### [Work order]
Report every line of the records below that contains the word "message".

↓↓↓

(** X5: the domain the demo branch looks at is what follows the last '@'
    of the address, and the whole address when it has no '@'. *)
Theorem py_last_split_after_last_sep (sep : ascii) (pre d : string) :
  ¬ In sep (list_ascii_of_string d) →
  py_last (py_split sep (pre +:+ String sep d)) = d
  ∧ py_last (py_split sep d) = d.
Proof.
  intros Hnot.
  assert (py_last (py_split sep d) = d) as Hd
    by by rewrite py_split_without_sep.
  split; [|done].
  destruct (py_split_with_sep sep pre d) as (h & h' & t & -> & Hlast).
  unfold py_last in *. by rewrite <-Hd, <-Hlast.
Qed.

(** An address with two '@'. *)
Lemma py_last_split_after_last_sep_witness :
  py_last (py_split "@" ("first@second" +:+ String "@" "Example.COM"))
    = "Example.COM"
  ∧ py_last (py_split "@" "Example.COM") = "Example.COM".
Proof.
  apply (py_last_split_after_last_sep "@" "first@second" "Example.COM").
  simpl. intros H. repeat destruct H as [H|H]; try discriminate H. exact H.
Defined.

(** ** Bodies that are not a list of records *)

Section Body_properties.
Context {P : Pydantic}.
Variable getenv : string → option string.
Variable requests_get : Request → except Response.
Variable DB : Type.
Variable create_document : string → Check → M DB ().
Variable utcnow : Z.

Abbreviation handler :=
  (check_email_breaches getenv requests_get DB create_document utcnow).

(** X6: with a key set, an answer whose status is neither 404 nor from 400
    to 599 and whose body is not JSON fails the request with status 500 and
    the first 200 characters of the parser's message; nothing is
    persisted. *)
Theorem unparsable_body_is_500 (email key msg : string) (resp : Response)
    (db : DB) :
  getenv "HIBP_API_KEY" = Some key →
  key ≠ EmptyString →
  requests_get (hibp_request key email) = Return resp →
  status_code resp ≠ 404 →
  ¬ 400 ≤ status_code resp < 600 →
  json resp = Raise (Exception msg) →
  handler (EmailCheckRequest.mk email) db
    = (Raise (HTTPException 500 (py_prefix 200 msg)), db).
Proof.
  intros Hkey Hne Hget H404 Hok Hjson.
  rewrite check_email_breaches_cases, (lookup_with_key _ _ _ _ Hkey Hne), Hget.
  apply Z.eqb_neq in H404 as ->. unfold ok.
  assert ((400 <=? status_code resp) && (status_code resp <? 600) = false)
    as -> by (apply andb_false_iff; lia).
  cbn [negb]. by rewrite Hjson.
Qed.

Lemma normalize_str (s : string) :
  normalize (PStr s) = Raise (Exception "'str' object has no attribute 'get'").
Proof. done. Qed.

(** X7: a body that is JSON but not a list.  An empty object and an empty
    string give no breaches, like the empty list; a non-empty object or
    string is iterated key by key or character by character and fails on
    the first one, a string, which has no [get]; [null], a boolean and a
    number are not iterable. *)
Theorem normalize_all_not_a_list :
  normalize_all (PList []) = Return []
  ∧ normalize_all (PDict ∅) = Return []
  ∧ normalize_all (PStr EmptyString) = Return []
  ∧ (∀ d, d ≠ ∅ →
       normalize_all (PDict d)
         = Raise (Exception "'str' object has no attribute 'get'"))
  ∧ (∀ s, s ≠ EmptyString →
       normalize_all (PStr s)
         = Raise (Exception "'str' object has no attribute 'get'"))
  ∧ normalize_all PNone
      = Raise (Exception "'NoneType' object is not iterable")
  ∧ (∀ b, normalize_all (PBool b)
            = Raise (Exception "'bool' object is not iterable"))
  ∧ (∀ n, normalize_all (PInt n)
            = Raise (Exception "'int' object is not iterable")).
Proof.
  split_and!; try done.
  - intros d Hd. unfold normalize_all. cbn [py_iter].
    rewrite except_bind_Return.
    destruct (map_to_list d) as [|[k v] l] eqn:Hl.
    + by apply map_to_list_empty_iff in Hl.
    + by rewrite fmap_cons, mapM_except_cons, normalize_str.
  - intros [|c s] Hs; [done|]. unfold normalize_all. cbn [py_iter].
    rewrite except_bind_Return.
    change (list_ascii_of_string (String c s))
      with (c :: list_ascii_of_string s).
    by rewrite fmap_cons, mapM_except_cons, normalize_str.
Qed.

Lemma mapM_normalize_first_failure (good : list pyval) (bs : list Breach)
    (bad : pyval) (rest : list pyval) (e : exn) :
  Forall2 (λ r b, normalize r = Return b) good bs →
  normalize bad = Raise e →
  mapM normalize (good ++ bad :: rest)%list = Raise e.
Proof.
  intros Hgood Hbad. induction Hgood as [|r b good bs Hr _ IH].
  - by rewrite app_nil_l, mapM_except_cons, Hbad.
  - rewrite <-app_comm_cons. by rewrite mapM_except_cons, Hr, IH.
Qed.

(** X8: no partial result.  When the records before one that fails all
    normalize, the loop stops at the failing one with the failure of that
    record, whatever follows it; the request fails with status 500 and
    the first 200 characters of its message, and nothing is persisted. *)
Theorem first_failing_record_fails_request (email msg : string)
    (good : list pyval) (bs : list Breach) (bad : pyval) (rest : list pyval)
    (db : DB) :
  lookup getenv requests_get email
    = Return (PList (good ++ bad :: rest)%list) →
  Forall2 (λ r b, normalize r = Return b) good bs →
  normalize bad = Raise (Exception msg) →
  normalize_all (PList (good ++ bad :: rest)%list) = Raise (Exception msg)
  ∧ handler (EmailCheckRequest.mk email) db
      = (Raise (HTTPException 500 (py_prefix 200 msg)), db).
Proof.
  intros Hraw Hgood Hbad.
  assert (normalize_all (PList (good ++ bad :: rest)%list)
          = Raise (Exception msg)) as Hall.
  { unfold normalize_all. cbn [py_iter]. rewrite except_bind_Return.
    by eapply mapM_normalize_first_failure. }
  split; [done|].
  by rewrite check_email_breaches_cases, Hraw, except_bind_Return, Hall.
Qed.
End Body_properties.

(** A request that fails on an upstream answering 503: the database keeps
    the document it held. *)
Lemma failure_persists_nothing_witness :
  let earlier := make_check no_key 0 "old@corp.org" [] in
  let run :=
    check_email_breaches (P:=strict) (with_key "secret")
      (upstream (Return (mkResponse 503 "Service Unavailable"
                           (Raise (Exception "Expecting value")))))
      (list Check) db_store 0 (EmailCheckRequest.mk "someone@corp.org")
      [earlier] in
  @validate_email strict "someone@corp.org" = Some "someone@corp.org"
  ∧ run.1 = Raise (HTTPException 503 "Service Unavailable")
  ∧ (∃ c d, HTTPException 503 "Service Unavailable" = HTTPException c d)
  ∧ run.2 = [earlier].
Proof.
  intros earlier run.
  assert (run.1 = Raise (HTTPException 503 "Service Unavailable")) as Hrun
    by (vm_compute; reflexivity).
  split; [reflexivity|]. split; [exact Hrun|].
  exact (failure_persists_nothing (P:=strict) _ _ _ _ _
           (EmailCheckRequest.mk "someone@corp.org") _ _ eq_refl Hrun).
Defined.

(** A request built with an address that has two '@': the response is
    refused after the document has been kept. *)
Lemma refused_address_fails_after_persisting_witness :
  let email := "first@second@test.com" in
  @validate_email strict email = None
  ∧ check_email_breaches (P:=strict) no_key
      (upstream (Raise (Exception "no network"))) (list Check) db_store 0
      (EmailCheckRequest.mk email) []
    = (Raise (HTTPException 500 "value is not a valid email address"),
       [make_check no_key 0 email [demo_breach "test.com"]]).
Proof.
  intros email. split; [reflexivity|].
  refine (refused_address_fails_after_persisting (P:=strict) no_key
    (upstream (Raise (Exception "no network"))) (list Check) db_store 0
    email (demo_breaches_raw email) [demo_breach "test.com"] []
    eq_refl _ _).
  - vm_compute; reflexivity.
  - vm_compute; reflexivity.
Defined.

(** The status and the detail of a request that fails on an upstream
    answering 503. *)
Lemma failure_status_and_detail_witness :
  let unavailable :=
    mkResponse 503 "Service Unavailable" (Raise (Exception "Expecting value")) in
  let getenv := with_key "secret" in
  let requests_get := upstream (Return unavailable) in
  (check_email_breaches (P:=strict) getenv requests_get (list Check) db_store
     0 (EmailCheckRequest.mk "someone@corp.org") []).1
    = Raise (HTTPException 503 "Service Unavailable")
  ∧ (String.length "Service Unavailable" ≤ 200)%nat
  ∧ (503 = 500
     ∨ ∃ key resp,
         getenv "HIBP_API_KEY" = Some key
         ∧ requests_get (hibp_request key "someone@corp.org") = Return resp
         ∧ 503 = status_code resp
         ∧ 400 ≤ 503 < 600 ∧ 503 ≠ 404
         ∧ "Service Unavailable" = py_prefix 200 (text resp)).
Proof.
  intros unavailable getenv requests_get.
  assert ((check_email_breaches (P:=strict) getenv requests_get (list Check)
             db_store 0 (EmailCheckRequest.mk "someone@corp.org") []).1
          = Raise (HTTPException 503 "Service Unavailable")) as Hrun
    by (vm_compute; reflexivity).
  split; [exact Hrun|].
  refine (failure_status_and_detail (P:=strict) getenv requests_get
    (list Check) db_store 0 "someone@corp.org" [] 503 "Service Unavailable"
    _ _ Hrun).
  - intros rq c' d'. discriminate.
  - intros rq resp c' d' [= <-]. discriminate.
Defined.

(** An upstream that answers 200 with a page of HTML. *)
Lemma unparsable_body_is_500_witness :
  let page :=
    mkResponse 200 "<html>" (Raise (Exception "Expecting value")) in
  (status_code page ≠ 404 ∧ ¬ 400 ≤ status_code page < 600)
  ∧ check_email_breaches (P:=strict) (with_key "secret")
      (upstream (Return page)) (list Check) db_store 0
      (EmailCheckRequest.mk "someone@corp.org") []
    = (Raise (HTTPException 500 "Expecting value"), []).
Proof.
  intros page.
  assert (status_code page ≠ 404) as H404 by discriminate.
  assert (¬ 400 ≤ status_code page < 600) as Hok by (simpl; lia).
  split; [done|].
  refine (unparsable_body_is_500 (P:=strict) (with_key "secret")
    (upstream (Return page)) (list Check) db_store 0 "someone@corp.org"
    "secret" "Expecting value" page [] eq_refl _ eq_refl H404 Hok eq_refl).
  discriminate.
Defined.

(** A list whose second element is a string, between two records. *)
Lemma first_failing_record_fails_request_witness :
  let adobe := PDict {[ "Name" := PStr "Adobe" ]} in
  let linkedin := PDict {[ "Name" := PStr "LinkedIn" ]} in
  let body := PList [adobe; PStr "oops"; linkedin] in
  check_email_breaches (P:=strict) (with_key "secret")
    (upstream (Return (mkResponse 200 "[..]" (Return body)))) (list Check)
    db_store 0 (EmailCheckRequest.mk "someone@corp.org") []
  = (Raise (HTTPException 500 "'str' object has no attribute 'get'"), []).
Proof.
  intros adobe linkedin body.
  refine (proj2 (first_failing_record_fails_request (P:=strict)
    (with_key "secret") (upstream (Return (mkResponse 200 "[..]" (Return body))))
    (list Check) db_store 0 "someone@corp.org"
    "'str' object has no attribute 'get'" [adobe]
    [mkBreach "Adobe" None None None None None (Some []) None]
    (PStr "oops") [linkedin] [] _ _ eq_refl)).
  - vm_compute; reflexivity.
  - constructor; [vm_compute; reflexivity|constructor].
Defined.

(** ** What the normalizer reads and what it always gives *)

Section Normalizer_reads.
Context {P : Pydantic}.

(** X9: the normalizer reads the sixteen keys and nothing else: two records
    that agree on them normalize alike, whatever other keys they hold. *)
Theorem normalize_reads_only_breach_keys (d1 d2 : gmap string pyval) :
  Forall (λ k, d1 !! k = d2 !! k) breach_keys →
  normalize (PDict d1) = normalize (PDict d2).
Proof.
  unfold breach_keys. intros Hsame.
  repeat (apply Forall_cons in Hsame as [? Hsame]).
  unfold normalize, name_arg, domain_arg, breachDate_arg, addedDate_arg,
    pwnCount_arg, description_arg, dataClasses_arg, isVerified_arg, dict_get.
  by repeat match goal with H : d1 !! _ = d2 !! _ |- _ => rewrite H; clear H end.
Qed.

↑↑↑

### [Exercise result]
    the first 200 characters of the parser's message; nothing is
    the first 200 characters of its message, and nothing is persisted. *)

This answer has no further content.